(** * mcp-client-gen: the schema-to-client code generation engine

    A shallow embedding of [src/codegen/utils.ts], [schema-converter.ts],
    [interface-generator.ts], [class-generator.ts] and [file-builder.ts],
    with the properties of the generated module proved over it.

    JavaScript strings are modelled as [string] (the ASCII range: case
    mapping and the whitespace class [\s] are the ASCII ones), JavaScript
    arrays as lists, a plain object used as a map as the list of its entries
    in [Object.entries] order, an optional field as [option]. The source
    file under construction is only ever appended to, and the clock is
    read for the timestamps: both are threaded through the generator monad
    [Gen]. The schema converter is given twice: on schema trees
    ([jsonSchemaToTypeScript]) and on raw parsed JSON, where it can throw
    ([Dynamic.jsonSchemaToTypeScript]); [dynamic_refines] relates the two. *)

From Stdlib Require Import String Ascii List Bool Arith ZArith Lia DecimalString.
Import ListNotations.
Open Scope list_scope.
Open Scope string_scope.

(** Within [string_scope], [++] appends strings; [+++] appends lists. *)
Infix "+++" := (@app _) (at level 60, right associativity).

(** ** JavaScript helpers *)

Module Js.

(** [arr.join(sep)] on an array of strings. *)
Definition join (sep : string) (arr : list string) : string :=
  String.concat sep arr.

(** [new Set(arr).has(key)] for strings. *)
Definition has (set : list string) (key : string) : bool :=
  existsb (String.eqb key) set.

(** Truthiness of an optional string: absent and the empty string are falsy. *)
Definition truthy (s : option string) : bool :=
  match s with
  | Some (String _ _) => true
  | _ => false
  end.

(** [x || d] on an optional array: arrays are always truthy. *)
Definition orElse {A : Type} (x : option A) (d : A) : A :=
  match x with
  | Some a => a
  | None => d
  end.

Definition inRange (lo hi : nat) (c : ascii) : bool :=
  Nat.leb lo (nat_of_ascii c) && Nat.leb (nat_of_ascii c) hi.

Definition isLower (c : ascii) : bool := inRange 97 122 c.
Definition isUpper (c : ascii) : bool := inRange 65 90 c.
Definition isDigit (c : ascii) : bool := inRange 48 57 c.
Definition isUnderscore (c : ascii) : bool := Ascii.eqb c "_"%char.

(** [c.toUpperCase()] and [c.toLowerCase()] on one ASCII character. *)
Definition toUpperCase (c : ascii) : ascii :=
  if isLower c then ascii_of_nat (nat_of_ascii c - 32) else c.

Definition toLowerCase (c : ascii) : ascii :=
  if isUpper c then ascii_of_nat (nat_of_ascii c + 32) else c.

(** The class [\s] on ASCII: tab, line feed, vertical tab, form feed,
    carriage return and space. *)
Definition isWhitespace (c : ascii) : bool :=
  inRange 9 13 c || Ascii.eqb c " "%char.

End Js.

(** ** JavaScript values

    The values a JSON document is made of, and [undefined]. Numbers are the
    integers; objects are plain data objects, given by their entries in
    [Object.entries] order. *)

Module Value.

#[warnings="-register-all"]
Inductive JsValue : Type :=
| JsUndefined
| JsNull
| JsBoolean (b : bool)
| JsNumber (z : Z)
| JsString (s : string)
| JsArray (elements : list JsValue)
| JsObject (entries : list (string * JsValue)).

(** [!!v] *)
Definition truthy (v : JsValue) : bool :=
  match v with
  | JsUndefined | JsNull => false
  | JsBoolean b => b
  | JsNumber z => negb (Z.eqb z 0)
  | JsString EmptyString => false
  | JsString (String _ _) => true
  | JsArray _ | JsObject _ => true
  end.

(** [typeof v === "object"] *)
Definition typeofObject (v : JsValue) : bool :=
  match v with
  | JsNull | JsArray _ | JsObject _ => true
  | _ => false
  end.

(** [Array.isArray(v)] *)
Definition isArray (v : JsValue) : bool :=
  match v with
  | JsArray _ => true
  | _ => false
  end.

Fixpoint lookup (key : string) (entries : list (string * JsValue))
    : option JsValue :=
  match entries with
  | [] => None
  | (k, v) :: rest => if k =? key then Some v else lookup key rest
  end.

(** [v.key] on a value that is not [undefined] or [null]. *)
Definition getProperty (v : JsValue) (key : string) : JsValue :=
  match v with
  | JsObject entries => Js.orElse (lookup key entries) JsUndefined
  | _ => JsUndefined
  end.

(** [key in v] for a name that is no array index, on an object or array. *)
Definition hasProperty (key : string) (v : JsValue) : bool :=
  match v with
  | JsObject entries =>
    match lookup key entries with
    | Some _ => true
    | None => false
    end
  | _ => false
  end.
(** * LED effect controller (package [ledcontroller]): model and properties

    A shallow embedding of [ledcontroller.go]: the package-level control
    variables, the channel objects they point to, the three brightness
    files, the timed primitives [FadeColor], [PulseColor], [BlinkColor] and
    the scheduler entry points ([StartEffect], [StopCurrentEffect],
    [SetLEDEnabled], ...).

    Conventions of the model
    - Go's [int] and [time.Duration] are 64-bit; they are [Z] here, with the
      wrap-around written out where the code computes ([wrap64]).
    - A [chan bool] only ever carries [true], so a channel object is its
      capacity and the number of buffered values.
    - Every function that touches the shared variables is a state
      transformer over [World].  A mutex-protected section is one atomic
      transformer.
    - Time only passes in [time.Sleep] and in a [select] with a
      [time.After] case.  What other goroutines do meanwhile is a schedule
      [env] of timed actions, delivered while the running goroutine waits.
    - [log.Println]/[log.Printf] calls are not modelled. *)

From Stdlib Require Import ZArith Lia Bool.
From Stdlib Require Import SpecFloat.
From stdpp Require Import base list.

Open Scope Z_scope.

(** ** Constants *)

Definition EFFECT_NONE : Z := 0.
Definition EFFECT_BOOTUP : Z := 1.
Definition EFFECT_NOTIFICATION : Z := 2.
Definition EFFECT_CALL : Z := 3.
Definition EFFECT_CHARGING_LOW : Z := 4.
Definition EFFECT_CHARGING_HIGH : Z := 5.
Definition EFFECT_CHARGING_COMPLETE : Z := 6.
Definition EFFECT_WIFI_CONNECTING : Z := 7.
Definition EFFECT_WIFI_CONNECTED : Z := 8.
Definition EFFECT_WIFI_FAILED : Z := 9.
Definition EFFECT_BLUETOOTH_CONNECTING : Z := 10.
Definition EFFECT_BLUETOOTH_CONNECTED : Z := 11.
Definition EFFECT_BLUETOOTH_FAILED : Z := 12.
Definition EFFECT_CAMERA_FOCUS : Z := 13.
Definition EFFECT_CAMERA_CAPTURE : Z := 14.
Definition EFFECT_CAMERA_SAVE : Z := 15.
Definition EFFECT_PARTY : Z := 16.
Definition EFFECT_MUSIC : Z := 17.

(** [time.Duration] counts nanoseconds. *)
Definition Nanosecond : Z := 1.
Definition Millisecond : Z := 1000000.
Definition Second : Z := 1000000000.

Definition int64_min : Z := - 2 ^ 63.
Definition int64_max : Z := 2 ^ 63 - 1.
Definition in_int64 (z : Z) : Prop := int64_min <= z <= int64_max.

(** Two's complement wrap-around of 64-bit signed arithmetic. *)
Definition wrap64 (z : Z) : Z := (z + 2 ^ 63) mod 2 ^ 64 - 2 ^ 63.
(** C8, amended.  In every successful extraction the age of every point is
    a number that is not negative. *)
Theorem extracted_ages_nonneg (results_table : node) (d : data) :
  extract_records results_table = Ok d ->
  List.Forall (fun p => is_nonneg (atAge p) = true) (points_of d).
Proof.
  intros H. apply extract_from_rows_ok in H as (p & Hp & Hi).
  unfold points_of. rewrite Hi, <- Hp.
  apply List.Forall_forall. intros q Hq.
  unfold parsed_points in Hq. apply List.in_flat_map in Hq as (row & _ & Hq).
  unfold row_point in Hq.
  destruct (cols row) as [|a [|b [|c [|x l]]]]; try contradiction.
  destruct (parse_age_string a) as [[v|]|e] eqn:E; try contradiction.
  destruct (py_float b), (py_float c); try contradiction.
  destruct Hq as [<-|[]]. simpl.
  eapply SignFacts.has_sign_nonneg, parse_age_string_sign, E.
Qed.

Lemma extracted_ages_nonneg_witness :
  List.Forall (fun p => is_nonneg (atAge p) = true)
              (points_of
                 {| initial := Some {| atAge := S754_finite false 4925812092436480 (-46);
                                       additionalLE := S754_finite true 6755399441055744 (-52);
                                       totalLE := S754_nan |};
                    future := [ {| atAge := S754_finite false 4573968371548160 (-46);
                                   additionalLE := S754_infinity false;
                                   totalLE := S754_finite false 4503599627370496 (-52) |};
                                {| atAge := S754_finite false 8444249301319680 (-47);
                                   additionalLE := S754_finite false 4503599627370496 (-51);
                                   totalLE := S754_finite false 6755399441055744 (-51) |} ] |}).
Proof.
  apply (extracted_ages_nonneg unruly_results).
  vm_compute. reflexivity.
Defined.

(** * Further properties of [parse_age_string] *)

Section AgeText.
Import DigitFacts FindallFacts.

Lemma re_sub_letters_app (a b : str) :
  re_sub_letters (a ++ b) = re_sub_letters a ++ re_sub_letters b.
Proof. apply List.filter_app. Qed.

Lemma re_sub_letters_only_letters (l : str) :
  List.forallb is_ascii_letter l = true -> re_sub_letters l = [].
Proof.
  induction l as [|c l IH]; simpl; [reflexivity|].
  intros [Hc H]%andb_true_iff. rewrite Hc. simpl. apply IH, H.
Qed.

Lemma space_inert (c : N) : is_space c = true -> inert c = true.
Proof.
  intros Hs. unfold inert. apply andb_true_iff. split.
  - destruct (is_decimal c) eqn:E; [|reflexivity].
    apply decimal_not_space in E. congruence.
  - destruct (N.eqb c 46) eqn:E; [|reflexivity].
    apply N.eqb_eq in E. subst. discriminate.
Qed.

Lemma findall_inert (w : str) :
  List.forallb inert w = true -> re_findall_numbers w = [].
Proof.
  induction w as [|c w IH]; [reflexivity|].
  simpl. intros [Hc H]%andb_true_iff. rewrite findall_cons.
  apply andb_true_iff in Hc as [Hc _]. apply negb_true_iff in Hc.
  rewrite Hc. apply IH, H.
Qed.

Lemma span_decimal_inert_tail (r w : str) :
  List.forallb inert w = true ->
  span is_decimal (r ++ w) =
  (fst (span is_decimal r), snd (span is_decimal r) ++ w).
Proof.
  intros Hw. induction r as [|c r IH]; simpl.
  - destruct w as [|x w]; [reflexivity|]. simpl in *.
    apply andb_true_iff in Hw as [Hx _].
    apply andb_true_iff in Hx as [Hx _]. apply negb_true_iff in Hx.
    now rewrite Hx.
  - destruct (is_decimal c); [|reflexivity]. now rewrite IH.
Qed.

Lemma optional_dot_inert_tail (r w : str) :
  List.forallb inert w = true ->
  optional_dot (r ++ w) = (fst (optional_dot r), snd (optional_dot r) ++ w).
Proof.
  intros Hw. destruct r as [|c r]; simpl.
  - destruct w as [|x w]; [reflexivity|]. simpl in *.
    apply andb_true_iff in Hw as [Hx _].
    apply andb_true_iff in Hx as [_ Hx]. apply negb_true_iff in Hx.
    now rewrite Hx.
  - destruct (N.eqb c 46); reflexivity.
Qed.

Lemma number_tail_inert_tail (r w : str) :
  List.forallb inert w = true ->
  number_tail (r ++ w) = (fst (number_tail r), snd (number_tail r) ++ w).
Proof.
  intros Hw. unfold number_tail.
  rewrite (span_decimal_inert_tail r w Hw). cbn [fst snd].
  rewrite (optional_dot_inert_tail _ w Hw). cbn [fst snd].
  rewrite (span_decimal_inert_tail _ w Hw). reflexivity.
Qed.

(** Inert characters after the text do not change what is found. *)
Lemma findall_inert_tail (s w : str) :
  List.forallb inert w = true ->
  re_findall_numbers (s ++ w) = re_findall_numbers s.
Proof.
  intros Hw. funelim (re_findall_numbers s).
  - apply findall_inert, Hw.
  - change ((c :: r) ++ w) with (c :: (r ++ w)).
    rewrite findall_cons, Heq, (number_tail_inert_tail r w Hw).
    cbn [fst snd]. f_equal. apply (H _ w Hw eq_refl eq_refl).
  - change ((c :: r) ++ w) with (c :: (r ++ w)).
    rewrite findall_cons, Heq. apply (H _ w Hw eq_refl eq_refl).
Qed.

(** Inert characters before the text do not either. *)
Lemma findall_inert_head (w s : str) :
  List.forallb inert w = true ->
  re_findall_numbers (w ++ s) = re_findall_numbers s.
Proof.
  induction w as [|c w IH]; [reflexivity|].
  simpl. intros [Hc H]%andb_true_iff. rewrite findall_cons.
  apply andb_true_iff in Hc as [Hc _]. apply negb_true_iff in Hc.
  rewrite Hc. apply IH, H.
Qed.

Lemma drop_while_split (p : N -> bool) (s : str) :
  exists w, s = w ++ drop_while p s /\ List.forallb p w = true.
Proof.
  induction s as [|c s (w & E & Hw)]; simpl.
  - exists []. split; reflexivity.
  - destruct (p c) eqn:Hc.
    + exists (c :: w). simpl. rewrite Hc, Hw. split; [now f_equal | reflexivity].
    + exists []. split; reflexivity.
Qed.

Lemma drop_while_end_split (p : N -> bool) (s : str) :
  exists w, s = drop_while_end p s ++ w /\ List.forallb p w = true.
Proof.
  unfold drop_while_end.
  destruct (drop_while_split p (List.rev s)) as (w & E & Hw).
  exists (List.rev w). split.
  - rewrite <- List.rev_app_distr, <- E. symmetry. apply List.rev_involutive.
  - now rewrite forallb_rev.
Qed.

Lemma findall_strip (s : str) :
  re_findall_numbers (str_strip s) = re_findall_numbers s.
Proof.
  unfold str_strip.
  destruct (drop_while_split is_space s) as (w1 & E1 & H1).
  destruct (drop_while_end_split is_space (drop_while is_space s))
    as (w2 & E2 & H2).
  rewrite E1 at 2. rewrite E2 at 2.
  rewrite findall_inert_head
    by (eapply forallb_impl; [apply space_inert | exact H1]).
  rewrite findall_inert_tail
    by (eapply forallb_impl; [apply space_inert | exact H2]).
  reflexivity.
Qed.
End AgeText.

(** X1.  ASCII letters anywhere in the text are ignored, also between two
    digits, which they join into one number. *)
Theorem parse_age_string_ignores_letters (a l b : str) :
  List.forallb is_ascii_letter l = true ->
  parse_age_string (a ++ l ++ b) = parse_age_string (a ++ b).
Proof.
  intros Hl. unfold parse_age_string.
  rewrite !re_sub_letters_app, (re_sub_letters_only_letters l Hl).
  reflexivity.
Qed.

Lemma parse_age_string_ignores_letters_witness :
  parse_age_string (py "6a2") = parse_age_string (py "62").
Proof.
  apply (parse_age_string_ignores_letters (py "6") (py "a") (py "2")).
  vm_compute. reflexivity.
Defined.

(** X2.  The call of [strip] changes nothing: the numbers found are those
    of the text without its letters, and blanks around the text do not
    change the result. *)
Theorem parse_age_string_blanks_around (w1 s w2 : str) :
  List.forallb is_space w1 = true -> List.forallb is_space w2 = true ->
  numeric_substrings s = re_findall_numbers (re_sub_letters s) /\
  parse_age_string (w1 ++ s ++ w2) = parse_age_string s.
Proof.
  intros H1 H2.
  assert (E : forall t, numeric_substrings t =
                        re_findall_numbers (re_sub_letters t))
    by (intros t; apply findall_strip).
  split; [apply E|].
  rewrite !parse_age_string_eq, !E, !re_sub_letters_app.
  assert (Hi : forall w, List.forallb is_space w = true ->
                         List.forallb inert (re_sub_letters w) = true).
  { intros w Hw. unfold re_sub_letters.
    apply List.forallb_forall. intros c Hc%List.filter_In.
    destruct Hc as [Hc _]. rewrite List.forallb_forall in Hw.
    apply space_inert, Hw, Hc. }
  rewrite findall_inert_head by (apply Hi, H1).
  rewrite findall_inert_tail by (apply Hi, H2).
  reflexivity.
Qed.

Lemma parse_age_string_blanks_around_witness :
  parse_age_string ([32%N; 9%N] ++ py "62 and 4 months" ++ [160%N; 10%N]) =
  parse_age_string (py "62 and 4 months").
Proof.
  apply (proj2 (parse_age_string_blanks_around
                  [32%N; 9%N] (py "62 and 4 months") [160%N; 10%N]
                  ltac:(vm_compute; reflexivity)
                  ltac:(vm_compute; reflexivity))).
Defined.

(** ** Whole ages are exact *)

Module ExactFacts.
Import DigitFacts FloatParse FindallFacts IntFacts.
Local Open Scope Z_scope.

Lemma iter_xO_value (p k : positive) :
  Z.pos (Pos.iter xO p k) = Z.pos p * 2 ^ Z.pos k.
Proof.
  induction k as [|k IH] using Pos.peano_ind.
  - simpl. lia.
  - rewrite Pos.iter_succ, Pos2Z.inj_xO, IH, Pos2Z.inj_succ, Z.pow_succ_r by lia.
    lia.
Qed.

Lemma iter_xO_digits (p k : positive) :
  digits2_pos (Pos.iter xO p k) = (digits2_pos p + k)%positive.
Proof.
  induction k as [|k IH] using Pos.peano_ind.
  - simpl. lia.
  - rewrite Pos.iter_succ. simpl. rewrite IH. lia.
Qed.

(** A mantissa of 53 bits with an exponent in range is kept as it is. *)
Lemma binary_round_aux_canonical (s : bool) (m : positive) (e : Z) :
  Z.pos (digits2_pos m) = 53 -> -1074 <= e <= 971 ->
  binary_round_aux prec emax s (Z.pos m) e loc_Exact = S754_finite s m e.
Proof.
  intros Hd He.
  assert (Hs : forall l, shr_fexp prec emax (Z.pos m) e l =
                         (shr_record_of_loc (Z.pos m) l, e)).
  { intros l. unfold shr_fexp, fexp, emin, prec, emax. simpl Zdigits2.
    rewrite Hd.
    replace (Z.max (53 + e - 53) (3 - 1024 - 53) - e) with 0 by lia.
    reflexivity. }
  unfold binary_round_aux. rewrite Hs. cbn [shr_record_of_loc shr_m
    loc_of_shr_record round_nearest_even]. rewrite Hs.
  cbn [shr_record_of_loc shr_m]. unfold prec, emax.
  destruct (e <=? 1024 - 53) eqn:E; [reflexivity|].
  apply Z.leb_gt in E. lia.
Qed.

(** Rounding a natural number of at most 53 bits is exact. *)
Lemma binary_round_small (p : positive) :
  Z.pos (digits2_pos p) <= 53 ->
  is_integer (binary_round prec emax false p 0) (Z.pos p).
Proof.
  intros Hd. unfold binary_round.
  assert (Hf : fexp prec emax (Z.pos (digits2_pos p) + 0) =
               Z.pos (digits2_pos p) - 53)
    by (unfold fexp, emin, prec, emax; lia).
  rewrite Hf. unfold shl_align. rewrite Z.sub_0_r.
  destruct (Z.pos (digits2_pos p) - 53) as [|k|k] eqn:E; try lia.
  - rewrite binary_round_aux_canonical by lia. simpl. lia.
  - rewrite binary_round_aux_canonical.
    + simpl. rewrite iter_xO_value. reflexivity.
    + rewrite iter_xO_digits. lia.
    + lia.
Qed.

Lemma digits2_pos_bound (p : positive) (k : Z) :
  0 <= k -> Z.pos p < 2 ^ k -> Z.pos (digits2_pos p) <= k.
Proof.
  revert k. induction p as [p IH|p IH|]; intros k Hk Hp; simpl.
  - assert (0 < k) by (destruct (Z.eq_dec k 0); [subst; simpl in Hp|]; lia).
    replace k with (Z.succ (k - 1)) in Hp by lia.
    rewrite Z.pow_succ_r in Hp by lia.
    specialize (IH (k - 1) ltac:(lia) ltac:(lia)). lia.
  - assert (0 < k) by (destruct (Z.eq_dec k 0); [subst; simpl in Hp|]; lia).
    replace k with (Z.succ (k - 1)) in Hp by lia.
    rewrite Z.pow_succ_r in Hp by lia.
    specialize (IH (k - 1) ltac:(lia) ltac:(lia)). lia.
  - destruct (Z.eq_dec k 0); [subst; simpl in Hp|]; lia.
Qed.

Lemma of_decimal_small (n : Z) :
  0 <= n < 2 ^ 53 -> is_integer (of_decimal false n 0) n.
Proof.
  intros Hn. unfold of_decimal. destruct n as [|p|p]; try reflexivity; [|lia].
  change (0 <=? 0) with true. cbn iota.
  change (10 ^ 0) with 1. rewrite Z.mul_1_r. cbn [cond_Zopp binary_normalize].
  apply binary_round_small, digits2_pos_bound; lia.
Qed.
Lemma bucket_ok_pop s s' j :
  same_arena s s' -> Allocator.ram s' = Allocator.ram s ->
  Allocator.buckets s' j
  = snd (PoolBucket.Alloc (Allocator.ram s) (Allocator.buckets s j)) ->
  bucket_ok s j -> bucket_ok s' j.
Proof.
  intros Hsa Hram Hb [Hd [l Hl]]. unfold bucket_ok.
  rewrite Hb, Hram, (region_base_same_arena s s' j Hsa).
  destruct Hsa as [_ [Hs _]]. rewrite Hs.
  destruct (Z.eq_dec (PoolBucket.head (Allocator.buckets s j))
                     TaggedIndex.Invalid) as [He | Hne].
  - rewrite (PoolBucket_Alloc_empty _ _ He). cbn [snd].
    split; [exact Hd | exists l; exact Hl].
  - rewrite (PoolBucket_Alloc_pop _ _ Hne). cbn [snd].
    split; [exact Hd|]. cbn [PoolBucket.head PoolBucket.set_head].
    rewrite Hd. apply (freelist_pop _ _ _ _ l Hl Hne).
Qed.

Lemma cache_ok_pop s s' i :
  same_arena s s' ->
  Allocator.tls s' i = snd (Allocator.AllocFromCache (Allocator.tls s i)) ->
  cache_ok arch s i -> cache_ok arch s' i.
Proof.
  intros Hsa Ht Hc. unfold cache_ok in *.
  rewrite Ht, (region_base_same_arena s s' i Hsa).
  destruct Hsa as [_ [Hs _]]. rewrite Hs. clear Ht Hs.
  destruct Hc as [H0 [H1 [Hm [Hw [HL0 HL1]]]]].
  pose proof (K0_range arch) as HK.
  unfold Allocator.AllocFromCache.
  destruct (TlsPoolBucket.numElementsL0 (Allocator.tls s i) >? 0) eqn:E0.
  - apply Z.gtb_lt in E0. cbn. rewrite u8_small by lia.
    repeat split; try lia; try (apply HL0; lia); try (apply HL1; lia).
  - rewrite Z.gtb_ltb in E0. apply Z.ltb_ge in E0.
    destruct (TlsPoolBucket.numElementsL1 (Allocator.tls s i) >? 0) eqn:E1.
    + apply Z.gtb_lt in E1. cbn. rewrite u32_small by lia.
      repeat split; try lia; try (apply HL0; lia); try (apply HL1; lia).
    + cbn. repeat split; try lia; try (apply HL0; lia); try (apply HL1; lia).
Qed.
(** [defaultHandler]. *)
Definition defaultHandler (o : Options) (w : ResponseWriter) (r : Request)
  : list Event * Res ResponseWriter :=
  let path := URL_Path r in
  if bool_decide (path = Path o) || HasPrefix path (Path o ++ "/")%string then
    handleWebHookRequests o w r
  else
    let path := TrimPrefix path "/" in
    if bool_decide (path = "") || bool_decide (path = "index.html") then
      ([], Ok w)
    else ([], Ok (http_Error w ("unknown path " ++ path)%string 404)).

End Options.

Arguments defaultHandler {PluginConfiguration} _ _ _ _ _ _.
Arguments mkOptions {PluginConfiguration} _ _ _.
Arguments Path {PluginConfiguration} _.
Arguments namespace {PluginConfiguration} _.
Arguments server {PluginConfiguration} _.
Arguments health {PluginConfiguration} _ _ _.
Arguments isReady {PluginConfiguration} _.
Arguments ready {PluginConfiguration} _ _ _.
Arguments ProcessWebHook {PluginConfiguration} _ _ _ _.
Arguments handleWebHookRequests {PluginConfiguration} _ _ _ _ _ _.

End webhook.

(** ** Package [launcher] *)

Module launcher.
Import v1alpha1.

(** [metapipeline.PipelineKind] of the pipeline engine client. *)
Inductive PipelineKind : Type :=
  | ReleasePipeline
  | PullRequestPipeline.

Record PullRequestRef : Type := mkPullRequestRef {
  ID : string;
  MergeSHA : string
}.

(** [metapipeline.PullRef], as its two constructors fill it. *)
Record PullRef : Type := mkPullRef {
  sourceURL : string;
  baseBranch : string;
  baseSHA : string;
  pullRequests : list PullRequestRef
}.

Definition NewPullRef (sourceURL baseBranch baseSHA : string) : PullRef :=
  {| sourceURL := sourceURL; baseBranch := baseBranch; baseSHA := baseSHA;
     pullRequests := [] |}.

################

EXERCISE AIM: Among the entries above, find the line with "(** Rounding a" and the line with "intros Hd. unfold binary_round."; give again exactly these two lines and all lines between them.

WRITTEN RESPONSE:
(** Rounding a natural number of at most 53 bits is exact. *)
Lemma binary_round_small (p : positive) :
  Z.pos (digits2_pos p) <= 53 ->
  is_integer (binary_round prec emax false p 0) (Z.pos p).
Proof.
  intros Hd. unfold binary_round.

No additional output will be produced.